** Opening RECORDS SUPPLIED block **
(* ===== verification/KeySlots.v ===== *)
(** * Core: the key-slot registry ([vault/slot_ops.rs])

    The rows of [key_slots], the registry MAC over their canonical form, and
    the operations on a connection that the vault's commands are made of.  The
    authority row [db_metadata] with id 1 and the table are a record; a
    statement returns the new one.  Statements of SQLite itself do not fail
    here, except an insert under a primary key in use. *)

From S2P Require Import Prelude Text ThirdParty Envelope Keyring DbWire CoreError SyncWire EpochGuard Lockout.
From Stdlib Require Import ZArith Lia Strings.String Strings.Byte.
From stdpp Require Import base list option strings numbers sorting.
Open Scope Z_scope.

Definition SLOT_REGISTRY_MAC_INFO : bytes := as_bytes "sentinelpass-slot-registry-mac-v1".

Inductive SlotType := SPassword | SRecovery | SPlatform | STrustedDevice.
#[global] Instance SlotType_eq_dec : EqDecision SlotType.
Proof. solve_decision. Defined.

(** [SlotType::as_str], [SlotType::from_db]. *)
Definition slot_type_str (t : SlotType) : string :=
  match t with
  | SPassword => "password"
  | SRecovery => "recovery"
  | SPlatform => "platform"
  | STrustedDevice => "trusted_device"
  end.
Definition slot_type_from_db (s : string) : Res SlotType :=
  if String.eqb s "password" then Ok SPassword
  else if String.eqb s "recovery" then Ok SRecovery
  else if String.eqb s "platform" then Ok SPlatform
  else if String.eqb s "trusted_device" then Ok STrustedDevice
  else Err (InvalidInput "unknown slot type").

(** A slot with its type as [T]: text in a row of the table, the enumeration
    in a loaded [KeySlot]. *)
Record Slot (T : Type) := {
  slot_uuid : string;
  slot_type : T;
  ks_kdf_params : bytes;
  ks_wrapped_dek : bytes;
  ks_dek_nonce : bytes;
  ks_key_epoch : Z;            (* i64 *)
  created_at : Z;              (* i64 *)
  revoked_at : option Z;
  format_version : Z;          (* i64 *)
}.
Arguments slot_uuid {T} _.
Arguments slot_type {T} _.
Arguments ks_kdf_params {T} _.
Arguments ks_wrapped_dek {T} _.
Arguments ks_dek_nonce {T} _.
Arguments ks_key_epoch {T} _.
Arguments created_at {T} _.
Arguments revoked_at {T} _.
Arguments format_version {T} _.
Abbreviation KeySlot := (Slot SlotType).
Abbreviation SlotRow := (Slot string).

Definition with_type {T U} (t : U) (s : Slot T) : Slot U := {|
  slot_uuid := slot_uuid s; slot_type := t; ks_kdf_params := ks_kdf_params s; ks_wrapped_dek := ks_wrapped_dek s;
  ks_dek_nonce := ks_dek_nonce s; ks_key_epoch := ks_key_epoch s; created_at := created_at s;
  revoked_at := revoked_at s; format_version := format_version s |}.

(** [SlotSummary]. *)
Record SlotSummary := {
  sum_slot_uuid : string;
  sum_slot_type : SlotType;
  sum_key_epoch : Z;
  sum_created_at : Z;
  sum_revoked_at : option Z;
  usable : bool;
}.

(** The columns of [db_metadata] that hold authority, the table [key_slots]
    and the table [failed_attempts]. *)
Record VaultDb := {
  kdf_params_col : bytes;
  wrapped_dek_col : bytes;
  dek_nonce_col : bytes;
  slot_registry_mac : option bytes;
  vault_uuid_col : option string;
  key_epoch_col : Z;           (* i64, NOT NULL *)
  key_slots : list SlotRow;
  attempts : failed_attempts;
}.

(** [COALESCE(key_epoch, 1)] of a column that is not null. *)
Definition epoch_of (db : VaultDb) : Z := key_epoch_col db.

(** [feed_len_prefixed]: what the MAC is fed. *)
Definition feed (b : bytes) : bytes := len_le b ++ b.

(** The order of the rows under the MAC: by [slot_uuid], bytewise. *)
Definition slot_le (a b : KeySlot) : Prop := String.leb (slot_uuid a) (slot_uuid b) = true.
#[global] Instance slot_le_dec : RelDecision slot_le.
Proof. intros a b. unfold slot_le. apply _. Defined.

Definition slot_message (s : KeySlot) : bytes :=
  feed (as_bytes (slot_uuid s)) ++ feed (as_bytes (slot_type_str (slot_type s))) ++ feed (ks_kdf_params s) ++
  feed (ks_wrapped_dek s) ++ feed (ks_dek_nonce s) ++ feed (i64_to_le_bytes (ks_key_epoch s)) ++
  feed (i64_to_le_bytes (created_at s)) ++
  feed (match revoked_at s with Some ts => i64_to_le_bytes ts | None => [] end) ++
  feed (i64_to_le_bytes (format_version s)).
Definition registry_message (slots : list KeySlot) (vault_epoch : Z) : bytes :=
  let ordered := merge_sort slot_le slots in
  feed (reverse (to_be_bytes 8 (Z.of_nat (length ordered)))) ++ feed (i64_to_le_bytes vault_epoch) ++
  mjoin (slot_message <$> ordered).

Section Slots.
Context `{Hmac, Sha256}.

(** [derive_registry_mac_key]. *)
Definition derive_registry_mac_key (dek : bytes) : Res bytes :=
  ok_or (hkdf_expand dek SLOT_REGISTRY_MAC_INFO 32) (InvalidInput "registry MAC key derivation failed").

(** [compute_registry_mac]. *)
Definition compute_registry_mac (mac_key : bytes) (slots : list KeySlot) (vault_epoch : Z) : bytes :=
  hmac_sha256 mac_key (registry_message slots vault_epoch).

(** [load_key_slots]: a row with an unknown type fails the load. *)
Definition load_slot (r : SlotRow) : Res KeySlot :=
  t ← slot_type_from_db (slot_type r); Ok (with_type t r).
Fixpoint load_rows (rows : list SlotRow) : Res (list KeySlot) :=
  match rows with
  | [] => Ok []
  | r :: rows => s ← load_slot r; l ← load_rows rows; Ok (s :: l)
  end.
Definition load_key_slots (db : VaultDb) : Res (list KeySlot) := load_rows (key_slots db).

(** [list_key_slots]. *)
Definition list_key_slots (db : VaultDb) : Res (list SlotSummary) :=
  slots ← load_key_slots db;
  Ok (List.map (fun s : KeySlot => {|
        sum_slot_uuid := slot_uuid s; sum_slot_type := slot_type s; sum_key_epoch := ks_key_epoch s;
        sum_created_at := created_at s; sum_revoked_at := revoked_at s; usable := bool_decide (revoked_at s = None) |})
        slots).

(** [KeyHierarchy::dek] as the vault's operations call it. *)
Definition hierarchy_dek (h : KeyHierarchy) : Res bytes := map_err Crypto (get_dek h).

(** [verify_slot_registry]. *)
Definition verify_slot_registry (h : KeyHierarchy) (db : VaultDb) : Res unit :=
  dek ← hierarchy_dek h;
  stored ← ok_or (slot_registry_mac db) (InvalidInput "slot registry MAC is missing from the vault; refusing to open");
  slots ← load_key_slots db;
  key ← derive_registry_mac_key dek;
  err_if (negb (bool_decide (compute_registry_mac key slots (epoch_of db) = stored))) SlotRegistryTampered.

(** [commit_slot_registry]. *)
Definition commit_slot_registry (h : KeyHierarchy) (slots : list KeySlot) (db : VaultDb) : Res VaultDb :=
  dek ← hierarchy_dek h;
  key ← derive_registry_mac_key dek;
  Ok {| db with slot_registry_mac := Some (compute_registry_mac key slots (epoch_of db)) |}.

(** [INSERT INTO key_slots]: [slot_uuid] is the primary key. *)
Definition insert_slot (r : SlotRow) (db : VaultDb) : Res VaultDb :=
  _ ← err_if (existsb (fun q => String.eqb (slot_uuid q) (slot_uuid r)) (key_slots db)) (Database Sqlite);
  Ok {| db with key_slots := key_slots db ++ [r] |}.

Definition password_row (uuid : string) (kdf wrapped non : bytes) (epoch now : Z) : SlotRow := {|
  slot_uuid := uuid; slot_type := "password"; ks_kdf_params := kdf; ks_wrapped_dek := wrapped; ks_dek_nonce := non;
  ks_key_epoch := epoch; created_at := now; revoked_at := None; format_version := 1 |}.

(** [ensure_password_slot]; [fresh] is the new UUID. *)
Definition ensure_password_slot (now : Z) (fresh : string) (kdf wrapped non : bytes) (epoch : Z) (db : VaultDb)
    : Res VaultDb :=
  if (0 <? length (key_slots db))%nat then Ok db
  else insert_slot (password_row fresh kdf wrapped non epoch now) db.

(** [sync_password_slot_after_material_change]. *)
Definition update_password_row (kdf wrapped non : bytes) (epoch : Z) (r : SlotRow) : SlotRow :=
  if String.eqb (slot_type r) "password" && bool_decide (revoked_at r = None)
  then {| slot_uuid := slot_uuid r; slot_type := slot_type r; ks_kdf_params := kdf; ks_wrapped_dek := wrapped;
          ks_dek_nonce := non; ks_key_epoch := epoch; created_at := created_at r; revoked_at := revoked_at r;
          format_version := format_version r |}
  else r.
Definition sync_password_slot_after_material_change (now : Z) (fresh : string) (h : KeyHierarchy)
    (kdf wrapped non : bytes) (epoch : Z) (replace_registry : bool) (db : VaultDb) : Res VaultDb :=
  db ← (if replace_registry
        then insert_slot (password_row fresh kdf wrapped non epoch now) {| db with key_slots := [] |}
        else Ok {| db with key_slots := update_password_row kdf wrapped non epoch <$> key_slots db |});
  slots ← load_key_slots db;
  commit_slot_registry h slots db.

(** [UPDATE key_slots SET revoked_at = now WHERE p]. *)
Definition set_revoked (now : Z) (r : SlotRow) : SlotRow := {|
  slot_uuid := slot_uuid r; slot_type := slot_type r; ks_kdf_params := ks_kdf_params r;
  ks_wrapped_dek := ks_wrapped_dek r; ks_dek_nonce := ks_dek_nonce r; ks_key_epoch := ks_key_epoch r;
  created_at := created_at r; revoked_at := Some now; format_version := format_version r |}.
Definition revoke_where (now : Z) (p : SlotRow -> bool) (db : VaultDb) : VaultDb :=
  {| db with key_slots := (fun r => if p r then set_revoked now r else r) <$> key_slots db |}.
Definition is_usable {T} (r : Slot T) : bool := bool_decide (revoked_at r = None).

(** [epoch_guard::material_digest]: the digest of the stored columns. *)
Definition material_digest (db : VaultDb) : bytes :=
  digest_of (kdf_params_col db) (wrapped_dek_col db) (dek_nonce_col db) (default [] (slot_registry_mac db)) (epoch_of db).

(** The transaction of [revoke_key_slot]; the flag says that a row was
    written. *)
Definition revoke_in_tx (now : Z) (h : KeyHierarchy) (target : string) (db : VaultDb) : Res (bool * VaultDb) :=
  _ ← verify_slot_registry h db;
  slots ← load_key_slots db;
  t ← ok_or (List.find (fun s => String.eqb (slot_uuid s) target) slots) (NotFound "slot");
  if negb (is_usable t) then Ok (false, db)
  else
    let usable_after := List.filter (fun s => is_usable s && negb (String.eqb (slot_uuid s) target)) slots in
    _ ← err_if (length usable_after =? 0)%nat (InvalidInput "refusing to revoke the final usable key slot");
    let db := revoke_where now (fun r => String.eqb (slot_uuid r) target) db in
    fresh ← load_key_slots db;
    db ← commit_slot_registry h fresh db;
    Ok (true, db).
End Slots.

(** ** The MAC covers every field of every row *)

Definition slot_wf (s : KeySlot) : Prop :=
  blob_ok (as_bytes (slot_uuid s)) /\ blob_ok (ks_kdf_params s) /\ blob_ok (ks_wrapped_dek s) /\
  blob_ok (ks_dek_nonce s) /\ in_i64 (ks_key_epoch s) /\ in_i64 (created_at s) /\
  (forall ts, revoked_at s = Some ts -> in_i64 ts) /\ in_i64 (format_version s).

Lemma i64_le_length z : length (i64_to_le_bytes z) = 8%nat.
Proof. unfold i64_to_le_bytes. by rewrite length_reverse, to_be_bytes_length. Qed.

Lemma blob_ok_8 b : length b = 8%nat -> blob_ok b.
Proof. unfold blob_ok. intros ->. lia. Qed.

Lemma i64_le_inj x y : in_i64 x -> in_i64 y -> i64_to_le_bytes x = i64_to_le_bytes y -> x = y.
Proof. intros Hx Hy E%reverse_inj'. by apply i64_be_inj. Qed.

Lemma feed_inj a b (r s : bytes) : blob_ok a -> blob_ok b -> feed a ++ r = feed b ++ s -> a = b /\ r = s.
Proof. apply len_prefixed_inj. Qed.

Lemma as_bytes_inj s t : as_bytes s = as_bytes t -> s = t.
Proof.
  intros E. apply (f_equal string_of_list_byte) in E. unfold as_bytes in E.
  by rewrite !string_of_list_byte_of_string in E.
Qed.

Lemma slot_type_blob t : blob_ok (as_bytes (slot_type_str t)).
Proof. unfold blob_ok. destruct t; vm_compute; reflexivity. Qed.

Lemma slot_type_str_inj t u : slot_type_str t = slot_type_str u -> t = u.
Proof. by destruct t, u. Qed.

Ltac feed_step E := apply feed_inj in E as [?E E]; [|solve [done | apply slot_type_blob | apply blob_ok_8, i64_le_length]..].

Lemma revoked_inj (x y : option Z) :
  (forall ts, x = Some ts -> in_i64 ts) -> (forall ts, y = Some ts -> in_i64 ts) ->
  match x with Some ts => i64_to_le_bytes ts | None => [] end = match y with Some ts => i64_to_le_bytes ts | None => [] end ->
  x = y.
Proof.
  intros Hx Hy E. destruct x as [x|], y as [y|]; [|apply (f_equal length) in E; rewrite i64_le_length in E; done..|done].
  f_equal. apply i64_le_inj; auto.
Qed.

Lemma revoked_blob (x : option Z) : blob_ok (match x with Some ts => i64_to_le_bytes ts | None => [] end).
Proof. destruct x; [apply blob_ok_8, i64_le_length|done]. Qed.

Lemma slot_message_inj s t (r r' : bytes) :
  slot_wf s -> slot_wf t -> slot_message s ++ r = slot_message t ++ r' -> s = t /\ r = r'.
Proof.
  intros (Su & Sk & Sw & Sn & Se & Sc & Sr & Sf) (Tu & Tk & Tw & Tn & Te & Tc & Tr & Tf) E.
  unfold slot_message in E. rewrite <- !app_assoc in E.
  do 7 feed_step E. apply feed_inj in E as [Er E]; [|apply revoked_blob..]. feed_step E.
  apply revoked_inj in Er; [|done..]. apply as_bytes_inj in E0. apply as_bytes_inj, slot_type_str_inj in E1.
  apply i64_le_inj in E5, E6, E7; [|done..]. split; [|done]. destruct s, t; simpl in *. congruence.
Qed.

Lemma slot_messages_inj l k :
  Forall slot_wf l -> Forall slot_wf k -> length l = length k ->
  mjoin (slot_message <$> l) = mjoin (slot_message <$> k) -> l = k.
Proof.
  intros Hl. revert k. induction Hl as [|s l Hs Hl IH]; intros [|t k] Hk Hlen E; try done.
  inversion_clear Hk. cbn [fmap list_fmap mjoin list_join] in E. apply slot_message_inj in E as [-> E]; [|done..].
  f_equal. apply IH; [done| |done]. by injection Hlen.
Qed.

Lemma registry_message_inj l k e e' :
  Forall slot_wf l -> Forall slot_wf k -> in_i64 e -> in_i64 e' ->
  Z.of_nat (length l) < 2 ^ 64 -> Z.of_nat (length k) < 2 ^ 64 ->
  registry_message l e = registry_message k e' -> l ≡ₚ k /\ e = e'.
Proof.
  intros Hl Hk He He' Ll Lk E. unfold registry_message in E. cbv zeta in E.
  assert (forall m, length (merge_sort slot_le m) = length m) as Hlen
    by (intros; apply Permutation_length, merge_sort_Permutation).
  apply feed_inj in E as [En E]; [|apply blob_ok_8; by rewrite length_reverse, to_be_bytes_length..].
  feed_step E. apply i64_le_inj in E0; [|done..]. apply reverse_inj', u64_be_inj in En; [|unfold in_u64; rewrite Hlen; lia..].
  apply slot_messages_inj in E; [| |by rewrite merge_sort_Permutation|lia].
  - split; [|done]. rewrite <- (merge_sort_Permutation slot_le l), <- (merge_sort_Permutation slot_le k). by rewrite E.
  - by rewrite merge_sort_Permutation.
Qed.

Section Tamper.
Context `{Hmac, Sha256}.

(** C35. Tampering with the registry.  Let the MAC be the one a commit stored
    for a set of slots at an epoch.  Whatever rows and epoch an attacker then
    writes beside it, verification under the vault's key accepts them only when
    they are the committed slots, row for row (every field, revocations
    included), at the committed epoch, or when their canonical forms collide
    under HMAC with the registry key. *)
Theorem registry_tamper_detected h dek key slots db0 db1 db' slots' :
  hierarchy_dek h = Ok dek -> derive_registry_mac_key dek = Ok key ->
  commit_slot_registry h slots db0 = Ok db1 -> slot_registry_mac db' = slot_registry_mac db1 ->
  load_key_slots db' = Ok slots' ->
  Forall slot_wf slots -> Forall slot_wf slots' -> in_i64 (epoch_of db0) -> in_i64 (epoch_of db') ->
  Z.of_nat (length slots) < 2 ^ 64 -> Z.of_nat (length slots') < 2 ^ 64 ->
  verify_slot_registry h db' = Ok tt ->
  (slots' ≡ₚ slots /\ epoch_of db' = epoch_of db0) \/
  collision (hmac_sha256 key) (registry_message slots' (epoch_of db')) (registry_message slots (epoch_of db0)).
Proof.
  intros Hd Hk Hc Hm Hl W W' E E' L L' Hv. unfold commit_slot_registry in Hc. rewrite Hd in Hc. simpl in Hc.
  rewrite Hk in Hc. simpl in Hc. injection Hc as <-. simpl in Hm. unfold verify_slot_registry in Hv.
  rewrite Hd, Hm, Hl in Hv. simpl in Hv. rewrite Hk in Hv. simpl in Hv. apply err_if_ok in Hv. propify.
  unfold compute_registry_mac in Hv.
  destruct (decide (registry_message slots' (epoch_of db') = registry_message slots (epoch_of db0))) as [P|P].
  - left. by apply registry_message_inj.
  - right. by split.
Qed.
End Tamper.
** Closing RECORDS SUPPLIED block **
— WHAT TO PRODUCE —
Look through the data and show every line containing "SlotRow".

— OUTPUT OF THE TASK —
Abbreviation SlotRow := (Slot string).
  key_slots : list SlotRow;
Definition load_slot (r : SlotRow) : Res KeySlot :=
Fixpoint load_rows (rows : list SlotRow) : Res (list KeySlot) :=
Definition insert_slot (r : SlotRow) (db : VaultDb) : Res VaultDb :=
Definition password_row (uuid : string) (kdf wrapped non : bytes) (epoch now : Z) : SlotRow := {|
Definition update_password_row (kdf wrapped non : bytes) (epoch : Z) (r : SlotRow) : SlotRow :=
Definition set_revoked (now : Z) (r : SlotRow) : SlotRow := {|
Definition revoke_where (now : Z) (p : SlotRow -> bool) (db : VaultDb) : VaultDb :=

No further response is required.